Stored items
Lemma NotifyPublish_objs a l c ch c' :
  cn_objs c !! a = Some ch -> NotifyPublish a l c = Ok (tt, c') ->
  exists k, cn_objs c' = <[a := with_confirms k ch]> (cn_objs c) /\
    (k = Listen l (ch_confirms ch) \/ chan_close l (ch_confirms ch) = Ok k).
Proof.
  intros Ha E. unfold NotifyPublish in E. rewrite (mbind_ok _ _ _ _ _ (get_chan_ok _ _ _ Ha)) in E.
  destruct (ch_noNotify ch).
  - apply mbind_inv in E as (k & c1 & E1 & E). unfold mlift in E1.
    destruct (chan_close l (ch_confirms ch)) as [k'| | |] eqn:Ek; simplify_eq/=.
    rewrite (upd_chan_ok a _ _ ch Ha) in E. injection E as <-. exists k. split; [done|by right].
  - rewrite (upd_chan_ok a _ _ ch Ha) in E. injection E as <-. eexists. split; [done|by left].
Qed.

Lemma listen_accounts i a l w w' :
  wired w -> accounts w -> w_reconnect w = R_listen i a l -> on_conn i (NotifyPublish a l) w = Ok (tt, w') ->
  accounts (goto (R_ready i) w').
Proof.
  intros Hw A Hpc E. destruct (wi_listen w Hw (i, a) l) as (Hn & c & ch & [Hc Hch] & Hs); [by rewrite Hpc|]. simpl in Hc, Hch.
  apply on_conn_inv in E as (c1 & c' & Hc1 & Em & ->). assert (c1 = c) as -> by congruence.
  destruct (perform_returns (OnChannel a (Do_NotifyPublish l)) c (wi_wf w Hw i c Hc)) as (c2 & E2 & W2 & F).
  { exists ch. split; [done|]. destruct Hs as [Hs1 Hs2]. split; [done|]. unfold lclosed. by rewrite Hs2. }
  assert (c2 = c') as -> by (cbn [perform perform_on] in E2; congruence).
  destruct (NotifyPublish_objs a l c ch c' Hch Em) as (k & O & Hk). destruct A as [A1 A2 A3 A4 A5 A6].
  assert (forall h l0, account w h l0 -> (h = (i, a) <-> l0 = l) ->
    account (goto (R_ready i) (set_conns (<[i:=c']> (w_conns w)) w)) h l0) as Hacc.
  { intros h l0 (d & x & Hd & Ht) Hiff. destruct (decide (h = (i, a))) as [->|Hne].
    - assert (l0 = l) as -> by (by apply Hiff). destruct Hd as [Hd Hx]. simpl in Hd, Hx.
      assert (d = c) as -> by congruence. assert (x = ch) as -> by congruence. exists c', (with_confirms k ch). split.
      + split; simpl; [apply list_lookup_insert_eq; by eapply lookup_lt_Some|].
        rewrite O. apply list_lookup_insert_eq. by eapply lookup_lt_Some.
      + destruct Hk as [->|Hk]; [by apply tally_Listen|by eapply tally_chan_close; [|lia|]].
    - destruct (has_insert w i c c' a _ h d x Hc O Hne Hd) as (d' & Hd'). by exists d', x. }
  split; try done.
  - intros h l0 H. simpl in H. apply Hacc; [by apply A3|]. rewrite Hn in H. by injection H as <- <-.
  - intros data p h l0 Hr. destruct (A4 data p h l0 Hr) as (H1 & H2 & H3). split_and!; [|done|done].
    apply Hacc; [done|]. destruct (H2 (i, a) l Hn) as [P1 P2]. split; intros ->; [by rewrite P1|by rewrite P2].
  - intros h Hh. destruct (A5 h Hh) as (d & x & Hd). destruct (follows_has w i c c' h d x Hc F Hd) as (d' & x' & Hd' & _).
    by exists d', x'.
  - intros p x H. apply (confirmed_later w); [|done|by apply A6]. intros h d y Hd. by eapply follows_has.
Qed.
* * *
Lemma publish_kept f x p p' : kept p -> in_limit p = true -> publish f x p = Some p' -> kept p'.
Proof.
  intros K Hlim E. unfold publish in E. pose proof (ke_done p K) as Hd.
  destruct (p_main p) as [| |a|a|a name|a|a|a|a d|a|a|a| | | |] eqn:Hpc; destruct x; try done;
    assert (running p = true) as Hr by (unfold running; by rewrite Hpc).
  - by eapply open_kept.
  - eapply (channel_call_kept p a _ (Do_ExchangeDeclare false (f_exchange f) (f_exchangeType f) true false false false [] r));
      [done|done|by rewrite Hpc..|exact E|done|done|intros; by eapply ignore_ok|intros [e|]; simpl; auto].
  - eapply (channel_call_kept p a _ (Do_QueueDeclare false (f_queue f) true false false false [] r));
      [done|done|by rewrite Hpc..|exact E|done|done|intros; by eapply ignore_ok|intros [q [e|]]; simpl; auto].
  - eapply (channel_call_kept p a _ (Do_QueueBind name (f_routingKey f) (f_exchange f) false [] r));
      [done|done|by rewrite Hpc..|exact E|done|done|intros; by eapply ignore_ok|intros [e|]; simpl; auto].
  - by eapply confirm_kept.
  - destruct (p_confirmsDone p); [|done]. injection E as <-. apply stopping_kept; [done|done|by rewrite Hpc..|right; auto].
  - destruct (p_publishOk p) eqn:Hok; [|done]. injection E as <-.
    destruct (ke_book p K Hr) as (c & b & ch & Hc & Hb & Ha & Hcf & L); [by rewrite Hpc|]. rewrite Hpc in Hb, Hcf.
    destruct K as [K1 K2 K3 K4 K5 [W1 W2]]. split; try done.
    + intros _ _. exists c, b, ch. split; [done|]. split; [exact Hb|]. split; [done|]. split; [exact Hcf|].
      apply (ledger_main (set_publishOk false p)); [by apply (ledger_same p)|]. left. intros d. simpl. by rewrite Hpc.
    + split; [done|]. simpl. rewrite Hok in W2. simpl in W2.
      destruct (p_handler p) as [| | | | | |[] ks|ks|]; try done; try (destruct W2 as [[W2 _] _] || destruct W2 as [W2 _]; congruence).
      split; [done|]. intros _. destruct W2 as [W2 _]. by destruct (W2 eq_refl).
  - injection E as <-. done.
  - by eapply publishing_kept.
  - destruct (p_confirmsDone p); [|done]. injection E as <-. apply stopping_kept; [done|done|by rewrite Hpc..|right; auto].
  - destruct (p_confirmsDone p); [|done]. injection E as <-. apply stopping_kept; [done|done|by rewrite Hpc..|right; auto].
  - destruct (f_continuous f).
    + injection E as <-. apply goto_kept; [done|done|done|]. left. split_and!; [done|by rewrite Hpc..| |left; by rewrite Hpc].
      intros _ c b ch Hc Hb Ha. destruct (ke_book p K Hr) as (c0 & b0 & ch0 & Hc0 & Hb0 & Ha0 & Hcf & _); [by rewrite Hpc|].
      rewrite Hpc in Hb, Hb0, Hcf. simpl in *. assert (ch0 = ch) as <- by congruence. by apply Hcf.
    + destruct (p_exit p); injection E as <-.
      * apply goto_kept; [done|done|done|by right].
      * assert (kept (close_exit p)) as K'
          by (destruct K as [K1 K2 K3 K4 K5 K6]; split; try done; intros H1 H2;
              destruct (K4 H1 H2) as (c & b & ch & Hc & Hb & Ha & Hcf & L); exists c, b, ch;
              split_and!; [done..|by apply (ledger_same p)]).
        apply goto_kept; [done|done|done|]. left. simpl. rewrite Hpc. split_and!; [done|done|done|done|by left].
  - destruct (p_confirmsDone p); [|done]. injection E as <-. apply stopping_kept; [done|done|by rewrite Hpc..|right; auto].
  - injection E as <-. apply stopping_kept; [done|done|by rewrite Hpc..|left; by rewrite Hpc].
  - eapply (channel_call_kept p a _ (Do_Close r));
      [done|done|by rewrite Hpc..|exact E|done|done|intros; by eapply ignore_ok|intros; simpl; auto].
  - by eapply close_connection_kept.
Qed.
...
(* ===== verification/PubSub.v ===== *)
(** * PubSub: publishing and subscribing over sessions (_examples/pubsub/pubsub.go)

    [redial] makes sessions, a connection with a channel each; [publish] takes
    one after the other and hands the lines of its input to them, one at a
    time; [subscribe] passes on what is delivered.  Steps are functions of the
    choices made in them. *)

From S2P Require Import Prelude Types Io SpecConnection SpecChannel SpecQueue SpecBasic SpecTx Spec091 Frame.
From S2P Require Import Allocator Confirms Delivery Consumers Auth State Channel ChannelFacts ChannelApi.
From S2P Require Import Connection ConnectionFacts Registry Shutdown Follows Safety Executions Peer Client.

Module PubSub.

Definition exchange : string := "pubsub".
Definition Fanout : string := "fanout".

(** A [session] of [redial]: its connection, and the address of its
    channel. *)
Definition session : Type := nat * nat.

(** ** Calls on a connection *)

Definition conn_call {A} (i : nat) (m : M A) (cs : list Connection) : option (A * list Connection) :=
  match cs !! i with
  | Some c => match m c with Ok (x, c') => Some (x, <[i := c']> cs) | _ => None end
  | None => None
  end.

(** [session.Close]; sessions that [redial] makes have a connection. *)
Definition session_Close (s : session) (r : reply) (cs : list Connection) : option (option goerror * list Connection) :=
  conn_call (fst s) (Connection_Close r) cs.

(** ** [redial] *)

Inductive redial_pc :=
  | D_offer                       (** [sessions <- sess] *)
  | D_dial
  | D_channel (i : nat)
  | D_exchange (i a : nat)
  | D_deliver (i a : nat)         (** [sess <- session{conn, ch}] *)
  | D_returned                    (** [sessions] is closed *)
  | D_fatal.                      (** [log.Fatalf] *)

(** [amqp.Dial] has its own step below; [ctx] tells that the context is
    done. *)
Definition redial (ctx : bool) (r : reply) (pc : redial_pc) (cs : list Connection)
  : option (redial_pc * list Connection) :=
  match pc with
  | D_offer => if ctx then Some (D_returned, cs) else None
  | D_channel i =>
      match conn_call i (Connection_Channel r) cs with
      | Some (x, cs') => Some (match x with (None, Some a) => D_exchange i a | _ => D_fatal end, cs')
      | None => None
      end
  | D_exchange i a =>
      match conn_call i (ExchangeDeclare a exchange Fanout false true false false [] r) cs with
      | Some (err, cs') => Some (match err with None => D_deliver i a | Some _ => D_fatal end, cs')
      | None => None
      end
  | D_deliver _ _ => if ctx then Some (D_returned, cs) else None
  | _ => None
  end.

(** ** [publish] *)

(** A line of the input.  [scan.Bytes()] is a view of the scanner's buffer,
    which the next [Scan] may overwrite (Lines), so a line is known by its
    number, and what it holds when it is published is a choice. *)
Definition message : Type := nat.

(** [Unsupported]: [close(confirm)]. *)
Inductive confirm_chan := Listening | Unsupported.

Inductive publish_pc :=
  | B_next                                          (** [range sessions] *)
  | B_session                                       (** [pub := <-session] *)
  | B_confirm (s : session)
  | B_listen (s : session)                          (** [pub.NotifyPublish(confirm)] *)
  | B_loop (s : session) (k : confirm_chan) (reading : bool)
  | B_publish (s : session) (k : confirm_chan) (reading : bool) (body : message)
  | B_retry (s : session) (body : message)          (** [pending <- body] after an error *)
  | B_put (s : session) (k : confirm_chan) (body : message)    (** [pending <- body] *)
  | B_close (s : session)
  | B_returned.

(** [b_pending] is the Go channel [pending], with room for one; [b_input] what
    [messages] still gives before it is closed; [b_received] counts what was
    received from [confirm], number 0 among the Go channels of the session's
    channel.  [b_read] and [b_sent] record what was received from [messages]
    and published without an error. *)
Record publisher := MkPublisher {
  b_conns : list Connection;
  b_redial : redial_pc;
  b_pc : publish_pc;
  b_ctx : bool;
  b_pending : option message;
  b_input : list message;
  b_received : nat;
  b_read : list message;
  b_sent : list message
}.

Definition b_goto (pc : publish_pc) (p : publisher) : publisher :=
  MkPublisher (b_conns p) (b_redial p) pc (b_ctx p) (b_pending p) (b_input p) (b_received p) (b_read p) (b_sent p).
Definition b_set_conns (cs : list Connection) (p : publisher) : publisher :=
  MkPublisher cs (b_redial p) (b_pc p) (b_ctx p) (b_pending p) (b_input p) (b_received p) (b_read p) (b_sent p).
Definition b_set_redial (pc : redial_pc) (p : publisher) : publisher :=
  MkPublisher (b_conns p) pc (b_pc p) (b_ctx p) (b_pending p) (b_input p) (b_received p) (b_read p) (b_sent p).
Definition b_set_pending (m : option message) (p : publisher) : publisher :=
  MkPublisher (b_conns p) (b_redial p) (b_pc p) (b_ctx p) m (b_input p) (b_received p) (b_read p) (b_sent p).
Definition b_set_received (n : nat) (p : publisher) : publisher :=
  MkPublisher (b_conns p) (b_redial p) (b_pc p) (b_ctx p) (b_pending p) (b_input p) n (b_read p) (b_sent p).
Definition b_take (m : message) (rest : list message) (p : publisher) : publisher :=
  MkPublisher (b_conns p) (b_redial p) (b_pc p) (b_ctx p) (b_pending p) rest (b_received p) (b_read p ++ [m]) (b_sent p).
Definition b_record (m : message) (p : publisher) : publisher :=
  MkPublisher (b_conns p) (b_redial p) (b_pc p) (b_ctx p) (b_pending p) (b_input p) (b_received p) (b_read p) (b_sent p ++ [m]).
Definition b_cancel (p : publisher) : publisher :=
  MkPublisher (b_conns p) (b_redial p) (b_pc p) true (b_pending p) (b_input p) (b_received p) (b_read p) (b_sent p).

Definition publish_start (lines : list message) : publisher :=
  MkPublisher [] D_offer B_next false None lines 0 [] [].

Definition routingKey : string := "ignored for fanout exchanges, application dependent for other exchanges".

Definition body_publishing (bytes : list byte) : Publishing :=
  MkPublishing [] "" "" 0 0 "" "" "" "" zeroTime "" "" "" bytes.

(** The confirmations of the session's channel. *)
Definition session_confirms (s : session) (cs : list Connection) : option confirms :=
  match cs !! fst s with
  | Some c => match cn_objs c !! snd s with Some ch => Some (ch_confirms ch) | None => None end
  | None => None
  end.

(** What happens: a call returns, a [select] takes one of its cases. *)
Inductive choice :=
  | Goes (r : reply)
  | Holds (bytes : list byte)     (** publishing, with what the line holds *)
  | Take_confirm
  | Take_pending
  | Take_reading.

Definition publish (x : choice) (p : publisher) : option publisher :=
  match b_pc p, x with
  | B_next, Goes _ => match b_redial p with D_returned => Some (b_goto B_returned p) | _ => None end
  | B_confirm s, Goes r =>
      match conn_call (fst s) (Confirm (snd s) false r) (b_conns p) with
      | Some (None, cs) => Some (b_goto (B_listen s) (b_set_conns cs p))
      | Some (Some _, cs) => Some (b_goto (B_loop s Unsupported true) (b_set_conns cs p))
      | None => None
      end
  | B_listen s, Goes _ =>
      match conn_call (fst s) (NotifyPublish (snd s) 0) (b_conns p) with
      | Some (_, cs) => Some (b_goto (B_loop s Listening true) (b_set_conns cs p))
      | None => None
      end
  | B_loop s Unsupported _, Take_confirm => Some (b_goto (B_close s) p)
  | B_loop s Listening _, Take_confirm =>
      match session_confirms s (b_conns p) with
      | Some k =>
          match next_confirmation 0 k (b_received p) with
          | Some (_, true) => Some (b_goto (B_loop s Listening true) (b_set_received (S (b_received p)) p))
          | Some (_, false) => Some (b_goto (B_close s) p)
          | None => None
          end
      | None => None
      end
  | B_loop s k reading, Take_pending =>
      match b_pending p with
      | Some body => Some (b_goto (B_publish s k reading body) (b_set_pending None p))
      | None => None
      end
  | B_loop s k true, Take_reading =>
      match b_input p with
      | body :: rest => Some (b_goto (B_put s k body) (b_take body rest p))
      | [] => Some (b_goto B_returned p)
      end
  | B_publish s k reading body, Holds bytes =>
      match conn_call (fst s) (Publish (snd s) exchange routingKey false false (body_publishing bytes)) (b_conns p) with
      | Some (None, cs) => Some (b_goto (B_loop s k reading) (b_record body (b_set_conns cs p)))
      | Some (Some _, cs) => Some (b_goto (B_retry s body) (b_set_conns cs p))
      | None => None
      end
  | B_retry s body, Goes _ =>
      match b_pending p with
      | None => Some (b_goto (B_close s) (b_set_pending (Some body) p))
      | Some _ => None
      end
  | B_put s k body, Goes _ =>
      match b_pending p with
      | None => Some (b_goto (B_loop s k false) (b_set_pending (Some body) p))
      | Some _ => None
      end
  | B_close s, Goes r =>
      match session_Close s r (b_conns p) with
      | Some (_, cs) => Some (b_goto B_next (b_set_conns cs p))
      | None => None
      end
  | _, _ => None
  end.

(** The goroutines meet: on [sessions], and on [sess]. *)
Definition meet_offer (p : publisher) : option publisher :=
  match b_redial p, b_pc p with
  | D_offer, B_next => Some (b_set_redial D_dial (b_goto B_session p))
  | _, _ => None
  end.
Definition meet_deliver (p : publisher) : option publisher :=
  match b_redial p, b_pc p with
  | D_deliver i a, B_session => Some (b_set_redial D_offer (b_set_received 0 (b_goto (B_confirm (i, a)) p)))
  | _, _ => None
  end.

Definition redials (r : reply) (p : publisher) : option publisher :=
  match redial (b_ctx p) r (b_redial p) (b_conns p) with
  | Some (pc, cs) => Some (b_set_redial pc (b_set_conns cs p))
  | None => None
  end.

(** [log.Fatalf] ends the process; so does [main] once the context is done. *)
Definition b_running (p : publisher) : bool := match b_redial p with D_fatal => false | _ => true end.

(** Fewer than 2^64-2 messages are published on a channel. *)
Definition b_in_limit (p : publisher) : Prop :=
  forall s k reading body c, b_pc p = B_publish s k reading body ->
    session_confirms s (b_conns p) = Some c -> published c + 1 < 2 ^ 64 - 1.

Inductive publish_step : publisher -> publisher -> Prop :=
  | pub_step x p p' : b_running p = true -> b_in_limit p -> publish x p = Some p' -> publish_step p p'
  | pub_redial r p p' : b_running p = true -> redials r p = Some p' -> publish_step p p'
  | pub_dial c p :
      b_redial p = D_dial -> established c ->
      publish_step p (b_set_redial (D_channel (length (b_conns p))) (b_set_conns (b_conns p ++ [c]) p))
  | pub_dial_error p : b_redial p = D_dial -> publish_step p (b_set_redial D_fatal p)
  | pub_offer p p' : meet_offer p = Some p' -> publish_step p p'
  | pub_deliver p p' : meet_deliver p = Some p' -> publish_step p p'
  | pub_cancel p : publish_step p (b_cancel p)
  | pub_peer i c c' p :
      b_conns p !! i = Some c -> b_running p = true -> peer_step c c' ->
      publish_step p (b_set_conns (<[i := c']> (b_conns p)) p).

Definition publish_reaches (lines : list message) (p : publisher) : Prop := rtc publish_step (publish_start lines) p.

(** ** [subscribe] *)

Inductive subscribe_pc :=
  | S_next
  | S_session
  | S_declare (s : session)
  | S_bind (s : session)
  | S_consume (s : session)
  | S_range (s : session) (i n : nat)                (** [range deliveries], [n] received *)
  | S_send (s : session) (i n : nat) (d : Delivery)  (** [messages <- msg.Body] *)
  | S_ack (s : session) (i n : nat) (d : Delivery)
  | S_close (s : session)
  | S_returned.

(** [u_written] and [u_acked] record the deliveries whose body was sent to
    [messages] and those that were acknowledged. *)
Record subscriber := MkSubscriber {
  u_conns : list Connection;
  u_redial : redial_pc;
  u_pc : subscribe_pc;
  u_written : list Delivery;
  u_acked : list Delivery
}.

- _TASK STATEMENT_:
What you give back must be the stretch above, starting at the line with "Lemma NotifyPublish_objs a" and ending at the line with "exists ch. split;", copied exactly.

- _WRITTEN SOLUTION_:
Lemma NotifyPublish_objs a l c ch c' :
  cn_objs c !! a = Some ch -> NotifyPublish a l c = Ok (tt, c') ->
  exists k, cn_objs c' = <[a := with_confirms k ch]> (cn_objs c) /\
    (k = Listen l (ch_confirms ch) \/ chan_close l (ch_confirms ch) = Ok k).
Proof.
  intros Ha E. unfold NotifyPublish in E. rewrite (mbind_ok _ _ _ _ _ (get_chan_ok _ _ _ Ha)) in E.
  destruct (ch_noNotify ch).
  - apply mbind_inv in E as (k & c1 & E1 & E). unfold mlift in E1.
    destruct (chan_close l (ch_confirms ch)) as [k'| | |] eqn:Ek; simplify_eq/=.
    rewrite (upd_chan_ok a _ _ ch Ha) in E. injection E as <-. exists k. split; [done|by right].
  - rewrite (upd_chan_ok a _ _ ch Ha) in E. injection E as <-. eexists. split; [done|by left].
Qed.

Lemma listen_accounts i a l w w' :
  wired w -> accounts w -> w_reconnect w = R_listen i a l -> on_conn i (NotifyPublish a l) w = Ok (tt, w') ->
  accounts (goto (R_ready i) w').
Proof.
  intros Hw A Hpc E. destruct (wi_listen w Hw (i, a) l) as (Hn & c & ch & [Hc Hch] & Hs); [by rewrite Hpc|]. simpl in Hc, Hch.
  apply on_conn_inv in E as (c1 & c' & Hc1 & Em & ->). assert (c1 = c) as -> by congruence.
  destruct (perform_returns (OnChannel a (Do_NotifyPublish l)) c (wi_wf w Hw i c Hc)) as (c2 & E2 & W2 & F).
  { exists ch. split; [done|]. destruct Hs as [Hs1 Hs2]. split; [done|]. unfold lclosed. by rewrite Hs2. }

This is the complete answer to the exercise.